Когда после тихой прозрачности неба над Веркором я поднималась по темной лестнице нашего дома на улице Бьенфезанс, когда на пороге квартиры я услышала постукивание по полу бабулиной трости, когда меня окатил пыльный и затхлый запах нашего жилища, мне в ту же секунду захотелось броситься назад и бежать оттуда что есть сил. Груз отчаяния снова со всей силой надавил на меня. Я возвращалась в свою темницу, которую мне вновь предстоит делить с тремя сокамерниками.
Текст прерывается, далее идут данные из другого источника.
Lemma one_worker_per_ticket_witness :
  reachable same_key sample_world ∧ length (w_runs sample_world) = 1%nat ∧
  phase_alive (rn_phase sample_run) = true ∧ 0%nat = 0%nat.
Proof.
  split; [exact sample_reachable|]. split; [vm_compute; reflexivity|]. split; [vm_compute; reflexivity|].
  apply (one_worker_per_ticket same_key sample_world 0 0 sample_run sample_run sample_reachable);
    vm_compute; reflexivity.
Defined.

Definition sample_stop : result dict * world :=
  Eval vm_compute in
  _request_stop_locked sample_world sample_manager (u "T-1") (u "pause") (u "r3") sample_env.
Definition sample_stop_agent : dict := Eval vm_compute in
  match sample_stop.1 with Ok a => a | Err _ => [] end.

Lemma stop_request_obeyed_witness :
  ∃ w' i r, _request_stop_locked sample_world sample_manager (u "T-1") (u "pause") (u "r3") sample_env
            = (Ok sample_stop_agent, w') ∧
    w_runs (step_world same_key w' (ARetry 0)) !! i = Some r ∧
    is_ok (safe_point (step_world same_key w' (ARetry 0)) i r (PyStr (u "code")) sample_env).1 = false.
Proof.
  assert (E : _request_stop_locked sample_world sample_manager (u "T-1") (u "pause") (u "r3") sample_env
              = (Ok sample_stop_agent, sample_stop.2)) by (vm_compute; reflexivity).
  destruct (stop_request_obeyed same_key sample_world sample_manager (u "T-1") (u "pause") (u "r3")
              sample_env sample_stop_agent sample_stop.2 [ARetry 0] E) as (i & r & _ & Hr & Hs).
  exists sample_stop.2, i, r. split; [exact E|]. split; [exact Hr|apply Hs].
Defined.

Definition sample_pending : dict := Eval vm_compute in
  match w_agents sample_world with (_, a) :: _ => a | [] => [] end.

Lemma intent_applied_once_witness :
  ∃ a w', handle_intent same_key sample_world 0 (u "T-1") (intent_payload "pause" "r3") sample_env
          = (Ok a, w') ∧
    (handle_intent same_key w' 1 (u "T-1") (intent_payload "pause" "r3") sample_env).1 = Ok a ∧
    w_agents (handle_intent same_key w' 1 (u "T-1") (intent_payload "pause" "r3") sample_env).2
    = w_agents w'.
Proof.
  destruct (handle_intent same_key sample_world 0 (u "T-1") (intent_payload "pause" "r3") sample_env)
    as [[a|x] w'] eqn:E; [|exfalso; revert E; vm_compute; discriminate].
  exists a, w'. split; [reflexivity|].
  pose proof (intent_applied_once same_key sample_world 0 sample_manager (u "T-1") sample_pending
    (intent_payload "pause" "r3") (u "pause") (u "r3") sample_env a w' 1 sample_env) as H.
  assert (Em : ∃ m', w_managers w' !! 1%nat = Some m' ∧ mg_shutting_down m' = false).
  { revert E. vm_compute. intros [= _ <-]. eexists. split; reflexivity. }
  destruct Em as (m' & Em & Hd). rewrite Em in H.
  destruct H as (H1 & _ & H3); [vm_compute; reflexivity|vm_compute; reflexivity|vm_compute; reflexivity| | |exact E|exact Hd|].
  - apply (bool_decide_unpack _). vm_compute. exact I.
  - vm_compute. reflexivity.
  - by split.
Defined.

Definition sample_failure : ExecutionResult :=
  mkExecutionResult (u "failed") (Some (u "code")) (Some (u "chain_failed")).
Definition failed_before : dict :=
  [(u "failure_history", PyList [PyStr (u "code:chain_failed")])].

Lemma terminal_record_spec_witness :
  ∃ t, terminal_record failed_before sample_failure NoDecider sample_env = Ok t ∧
    pget (u "error_code") t = PyStr (u "no_progress_stuck").
Proof.
  destruct (terminal_record failed_before sample_failure NoDecider sample_env) as [t|x] eqn:E;
    [|exfalso; revert E; vm_compute; discriminate].
  exists t. split; [reflexivity|].
  destruct (terminal_record_spec _ _ _ _ _ E) as (_ & _ & Hec & _).
  rewrite Hec. vm_compute. reflexivity.
Defined.

(** ** What the model shows *)

(** An intent that is not hashable makes the payload check raise [TypeError],
    not the stable error it documents. *)
Theorem unhashable_intent_escapes :
  normalize_intent_payload (PyDict [(u "intent", PyList []); (u "request_id", PyStr (u "r"))])
  = Err (TypeError "unhashable type").
Proof. vm_compute. reflexivity. Qed.

(** A failure without a code is recorded as [executor_failed], a deterministic
    failure by the class table, but its decision is made for no code at all, so
    the stored class is [ambiguous_side_effect]. *)
Example executor_failed_misclassified :
  classify_failure (PyStr (u "executor_failed")) = u "deterministic_failure" ∧
  match terminal_record [] (mkExecutionResult (u "failed") None None) NoDecider sample_env with
  | Ok t => pget (u "error_code") t = PyStr (u "executor_failed") ∧
            match pget (u "failure_decision") t with
            | PyDict d => pget (u "class") d = PyStr (u "ambiguous_side_effect")
            | _ => False
            end
  | Err _ => False
  end.
Proof. vm_compute. by split_and!. Qed.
Паханша, так сказать, со своим неизменным костылем и трясущимися щеками и две ее шестерки, один — чахоточный, а другая, вот так новость, не замкнутая девчонка, а болтушка, хихикающая каждые пять минут. Эти двое родичей, мне кажется, даже особо и не осознавали, уезжала ли я куда, приезжала ли откуда. Бабушка с удовлетворением отметила, что я выгляжу отлично, взвесила меня, замерила мой рост и, довольная осмотром, поинтересовалась, мучает ли меня шум в ушах. Я ответила, что нет, все в порядке. Кумушки-прихожанки, которые получили отчет обо мне от бабули, пришли в восторг. Вновь потянулись серые, тусклые будни. До начала учебного года оставалась пара недель. Натали уже уехала из города. Мама продолжала искать приключения на свою голову. Мы все махнули на нее рукой. Я тоже любила прогуляться по улицам, но уже не шпионила за ней. Возможно, я просто хотела подражать ей. И после прогулок мне становилось легко и спокойно на душе.
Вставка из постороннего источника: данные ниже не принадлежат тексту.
(* ===== verification/ChainArtifacts.v ===== *)
(** * Artifacts the chain assembles ([src/src/icode/chain.py])

    [assemble_review_manifest] builds the review manifest of a ticket directory
    from the round files the model submitted; [changed_names] are the file names
    [set_code_files] reports.  A directory is its files with their bytes, [None]
    for one that cannot be read. *)

From S2P Require Import Prelude PyText PyVal Hashing Utf8 Contracts.

Abbreviation directory := (list (pystr * option (list N))).

(** [glob("review_round_*.json")], sorted. *)
Definition is_round_name (n : pystr) : bool :=
  startswith (u "review_round_") n && endswith (u ".json") n && (18 <=? length n).
Definition round_names (dir : directory) : list pystr :=
  sorted_strs (filter (λ n, is_round_name n = true) (dkeys dir)).

Section manifest.
Context `{JsonLoads}.

(** The round of one file: unreadable files and texts that are not JSON are
    passed over, bytes that are not UTF-8 raise. *)
Definition read_round (dir : directory) (name : pystr) : result (option (list (pystr * pyval))) :=
  match dget name dir with
  | Some (Some bytes) =>
    match utf8_decode bytes with
    | None => Err (ValueError "invalid utf-8")
    | Some text => Ok (match json_loads text with Some (PyDict d) => Some d | _ => None end)
    end
  | _ => Ok None
  end.

Definition read_rounds (dir : directory) : result (list (list (pystr * pyval))) :=
  rs ← mapM_res (read_round dir) (round_names dir); Ok (omap id (rs : list _)).

Record manifest_row := mkRow {
  mr_round : nat;
  mr_origin_attempt : pystr;
  mr_new_issues : nat;
  mr_refuted_issues : nat;
  mr_pending_verification : nat;
  mr_detail_path : pystr;
  mr_detail_sha256 : pystr
}.

Definition round_file (index : nat) : pystr := u "review_round_" ++ dec (N.of_nat index) ++ u ".json".

(** [len(list(raw.get(k) or []))] *)
Definition issue_count (k : string) (raw : list (pystr * pyval)) : result nat :=
  l ← py_iter_or_nil (pget (u k) raw); Ok (length l).

Definition manifest_row_of (dir : directory) (attempt : pystr) (index : nat) (raw : list (pystr * pyval))
  : result manifest_row :=
  new ← issue_count "new_issues" raw;
  refuted ← issue_count "refuted_issues" raw;
  pending ← issue_count "pending_verification" raw;
  match dget (round_file index) dir with
  | Some (Some bytes) =>
    Ok (mkRow index attempt new refuted pending (round_file index) (sha256_hex bytes))
  | _ => Err OSError
  end.

Fixpoint manifest_rows (dir : directory) (attempt : pystr) (index : nat) (rounds : list (list (pystr * pyval)))
  : result (list manifest_row) :=
  match rounds with
  | [] => Ok []
  | raw :: rounds' =>
    r ← manifest_row_of dir attempt index raw;
    rs ← manifest_rows dir attempt (S index) rounds';
    Ok (r :: rs)
  end.

Record manifest := mkManifest {
  mf_schema_version : Z;
  mf_ticket_id : pystr;
  mf_review_run : pystr;
  mf_rounds : list manifest_row
}.

(** [None]: no round was found, and nothing is written. *)
Definition assemble_review_manifest (dir : directory) (ticket_id attempt : pystr) : result (option manifest) :=
  rounds ← read_rounds dir;
  match rounds with
  | [] => Ok None
  | _ => rows ← manifest_rows dir attempt 1 rounds; Ok (Some (mkManifest 1 ticket_id attempt rows))
  end.

(** ** Which file a row describes *)
(** Row [i] counts the issues of [raw] and names and digests [bytes]. *)
Definition row_describes (row : manifest_row) (i : nat) (attempt : pystr) (bytes : list N)
    (raw : list (pystr * pyval)) : Prop :=
  mr_round row = i ∧ mr_origin_attempt row = attempt ∧ mr_detail_path row = round_file i ∧
  mr_detail_sha256 row = sha256_hex bytes ∧
  issue_count "new_issues" raw = Ok (mr_new_issues row) ∧
  issue_count "refuted_issues" raw = Ok (mr_refuted_issues row) ∧
  issue_count "pending_verification" raw = Ok (mr_pending_verification row).

Lemma manifest_rows_spec dir attempt index rounds rows :
  manifest_rows dir attempt index rounds = Ok rows →
  length rows = length rounds ∧
  ∀ k raw, rounds !! k = Some raw → ∃ row bytes, rows !! k = Some row ∧
    dget (round_file (index + k)) dir = Some (Some bytes) ∧
    row_describes row (index + k) attempt bytes raw.
Proof.
  revert index rows. induction rounds as [|raw rounds IH]; intros index rows; cbn [manifest_rows].
  { intros [= <-]. split; [done|]. by intros [|k] raw. }
  intros (row & Hr & (rs & Hrs & [= <-])%bind_ok)%bind_ok.
  destruct (IH _ _ Hrs) as [Hlen Hrow]. split; [cbn; by rewrite Hlen|].
  intros [|k] raw'; cbn.
  - intros [= <-]. rewrite Nat.add_0_r.
    apply bind_ok in Hr as (n1 & H1 & (n2 & H2 & (n3 & H3 & Hr)%bind_ok)%bind_ok).
    destruct (dget (round_file index) dir) as [[bytes|]|] eqn:Ed; try done. injection Hr as <-.
    by exists (mkRow index attempt n1 n2 n3 (round_file index) (sha256_hex bytes)), bytes.
  - intros Hk. replace (index + S k) with (S index + k) by lia. by apply Hrow.
Qed.

Lemma mapM_res_lookup {A B} (f : A → result B) l ys :
  mapM_res f l = Ok ys → length ys = length l ∧ ∀ k x, l !! k = Some x → ∃ y, ys !! k = Some y ∧ f x = Ok y.
Proof.
  revert ys. induction l as [|x l IH]; intros ys; cbn; [intros [= <-]; split; [done|by intros [|k]]|].
  intros (y & Hy & (ys' & Hl & [= <-])%bind_ok)%bind_ok.
  destruct (IH _ Hl) as [Hlen Hk]. split; [cbn; by rewrite Hlen|].
  intros [|k] x'; cbn; [intros [= <-]; by exists y|apply Hk].
Qed.

(** When the round files of the directory, in the order of their names, are
    [review_round_1.json] to [review_round_n.json] and each holds a JSON
    object, the manifest has [n] rows and row [i] counts the issues of file [i]
    and carries the digest of the same file's bytes. *)
Theorem review_manifest_rows dir ticket_id attempt n m :
  0 < n →
  round_names dir = round_file <$> seq 1 n →
  (∀ i, 1 ≤ i ≤ n → ∃ raw, read_round dir (round_file i) = Ok (Some raw)) →
  assemble_review_manifest dir ticket_id attempt = Ok m →
  ∃ rows, m = Some (mkManifest 1 ticket_id attempt rows) ∧ length rows = n ∧
    ∀ i, 1 ≤ i ≤ n → ∃ row raw bytes, rows !! (i - 1) = Some row ∧
      dget (round_file i) dir = Some (Some bytes) ∧ read_round dir (round_file i) = Ok (Some raw) ∧
      row_describes row i attempt bytes raw.
Proof.
  intros Hn Hnames Hread. unfold assemble_review_manifest, read_rounds. rewrite Hnames.
  intros (rounds & (rs & Hrs & [= <-])%bind_ok & Hm)%bind_ok.
  destruct (mapM_res_lookup _ _ _ Hrs) as [Hlen Hk].
  rewrite length_fmap, length_seq in Hlen.
  assert (Hall : ∀ k r, rs !! k = Some r → ∃ raw, r = Some raw ∧ read_round dir (round_file (1 + k)) = Ok (Some raw)).
  { intros k r Hr. pose proof (lookup_lt_Some _ _ _ Hr) as Hlt.
    assert (Hf : (round_file <$> seq 1 n) !! k = Some (round_file (1 + k)))
      by (rewrite list_lookup_fmap, lookup_seq_lt; [done|lia]).
    destruct (Hk _ _ Hf) as (y & Hy & Hrd). rewrite Hr in Hy. injection Hy as <-.
    destruct (Hread (1 + k)) as (raw & Hraw); [lia|]. exists raw. rewrite Hraw in Hrd.
    injection Hrd as <-. done. }
  assert (Hom : ∃ raws, rs = Some <$> raws ∧ omap id rs = raws).
  { clear Hrs Hk Hm Hlen. revert Hall. generalize 1. induction rs as [|r rs IH]; intros j Hall; [by exists []|].
    destruct (Hall 0 r eq_refl) as (raw & -> & _).
    destruct (IH (S j)) as (raws & -> & Ho).
    { intros k r' Hr'. destruct (Hall (S k) r' Hr') as (raw' & ? & ?). exists raw'.
      replace (S j + k) with (j + S k) by lia. done. }
    exists (raw :: raws). split; [done|]. cbn. by rewrite Ho. }
  destruct Hom as (raws & -> & Ho). rewrite Ho in Hm. rewrite length_fmap in Hlen.
  destruct raws as [|raw0 raws]; [cbn in Hlen; lia|].
  apply bind_ok in Hm as (rows & Hrows & [= <-]). exists rows. split; [done|].
  destruct (manifest_rows_spec _ _ _ _ _ Hrows) as [Hl Hrow]. split; [by rewrite Hl|].
  intros i Hi. destruct (lookup_lt_is_Some_2 (raw0 :: raws) (i - 1)) as [raw Hraw]; [lia|].
  destruct (Hrow _ _ Hraw) as (row & bytes & H1 & H2 & H3).
  replace (1 + (i - 1)) with i in * by lia. exists row, raw, bytes. split_and!; try done.
  destruct (Hall (i - 1) (Some raw)) as (raw' & [= <-] & Hrd).
  { by rewrite list_lookup_fmap, Hraw. }
  by replace (1 + (i - 1)) with i in Hrd by lia.
Qed.
End manifest.

(** ** Changed files *)
(** [sorted(n for n in set(before) | set(after) if before.get(n) != after.get(n))],
    the snapshots mapping names to digests. *)
Definition changed_names (before after : list (pystr * pystr)) : list pystr :=
  filter (λ n, dget n before ≠ dget n after) (sorted_set id (dkeys before ++ dkeys after)).

(** The reported names are sorted, without repetition, and exactly those
    whose content was added, removed or changed. *)
Theorem changed_names_iff before after :
  StronglySorted (key_lt id) (changed_names before after) ∧
  ∀ n, n ∈ changed_names before after ↔ dget n before ≠ dget n after.
Proof.
  unfold changed_names. split.
  - assert (Hs : StronglySorted (key_lt id) (sorted_set id (dkeys before ++ dkeys after)))
      by (by apply sorted_set_sorted).
    induction Hs as [|x l _ IH Hx]; [apply SSorted_nil|].
    rewrite filter_cons. case_decide; [|done]. constructor; [done|].
    rewrite Forall_forall in *. intros y [_ Hy]%list_elem_of_filter. auto.
  - intros n. rewrite list_elem_of_filter, elem_sorted_set, elem_of_app. split; [naive_solver|].
    intros Hne. split; [done|].
    destruct (decide (n ∈ dkeys before)) as [|E1]; [by left|].
    destruct (decide (n ∈ dkeys after)) as [|E2]; [by right|].
    apply dget_None in E1, E2. congruence.
Qed.

(** ** Witnesses *)
Definition sample_round : list (pystr * pyval) :=
  [(u "round", PyInt 1); (u "new_issues", PyList [PyStr (u "a"); PyStr (u "b")]);
   (u "refuted_issues", PyList []); (u "pending_verification", PyList [PyStr (u "c")])].
Definition sample_round_2 : list (pystr * pyval) := [(u "new_issues", PyList [PyStr (u "x")])].

#[local] Instance sample_loads : JsonLoads := λ text,
  if text =s u "A" then Some (PyDict sample_round)
  else if text =s u "B" then Some (PyDict sample_round_2) else None.

Definition sample_dir : directory :=
  [(u "02_review.md", Some (u "x")); (u "review_round_2.json", Some (u "B")); (u "review_round_1.json", Some (u "A"))].

Definition sample_manifest : option manifest :=
  Eval vm_compute in match assemble_review_manifest sample_dir (u "T-1") (u "a1") with Ok m => m | Err _ => None end.

Lemma review_manifest_rows_witness :
  assemble_review_manifest sample_dir (u "T-1") (u "a1") = Ok sample_manifest ∧
  ∃ rows, sample_manifest = Some (mkManifest 1 (u "T-1") (u "a1") rows) ∧ length rows = 2.
Proof.
  assert (E : assemble_review_manifest sample_dir (u "T-1") (u "a1") = Ok sample_manifest)
    by (vm_compute; reflexivity).
  split; [exact E|].
  destruct (review_manifest_rows sample_dir (u "T-1") (u "a1") 2 sample_manifest) as (rows & H1 & H2 & _).
  - lia.
  - vm_compute. reflexivity.
  - intros i Hi. assert (Hor : i = 1 ∨ i = 2) by lia. destruct Hor as [-> | ->]; eexists; vm_compute; reflexivity.
  - exact E.
  - exists rows. split; [exact H1|exact H2].
Defined.

(** With ten rounds the names sort as 1, 10, 2, ...: the second row counts the
    issues of [review_round_10.json] but names and digests
    [review_round_2.json]. *)
Definition ten_rounds : directory :=
  (λ i, (round_file i, Some (if i =? 10 then u "B" else u "A"))) <$> seq 1 10.

Example tenth_round_misattributed :
  match assemble_review_manifest ten_rounds (u "T-1") (u "a1") with
  | Ok (Some m) => match mf_rounds m !! 1 with
                   | Some row => (mr_detail_path row, mr_new_issues row) = (u "review_round_2.json", 1)
                   | None => False
                   end
  | _ => False
  end ∧
  (issue_count "new_issues" sample_round = Ok 2 ∧ json_loads (u "A") = Some (PyDict sample_round)).
Proof. vm_compute. done. Qed.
Я получила посылку от Натали. В ней — небольшая книжка «Я погибну на Окинаве», личный дневник японского камикадзе по имени Цурукава Оши. Она еще долго валялась на полке среди моих учебников, пока я наконец не взяла ее в руки.
Это случилось в один из декабрьских дней, когда у меня обострился отит. Настоящий, хороший такой двусторонний отит, осложненный высоченной температурой. Отоларинголог поковырялся в моих барабанных перепонках, и вот результат, что должно было случиться, случилось: снова шум в ушах. А поскольку в барабанных перепонках хорошенько покопались, этот шум так отдавался у меня в голове, что временами мне чудилось, что она вот-вот лопнет. Отоларинголог объяснил мне, что это из-за воспалительного процесса, он давит на мозг, но как только наступит выздоровление, звон пройдет. Бабушка просила меня почаще молиться, и я молилась, молилась ежечасно, чтобы приглушить свой страх. Я была прикована к постели на две недели. Когда температура немного спала, я попробовала позаниматься уроками. Перебирая учебники, я наткнулась на дневник Цурукавы Оши и открыла первую страницу.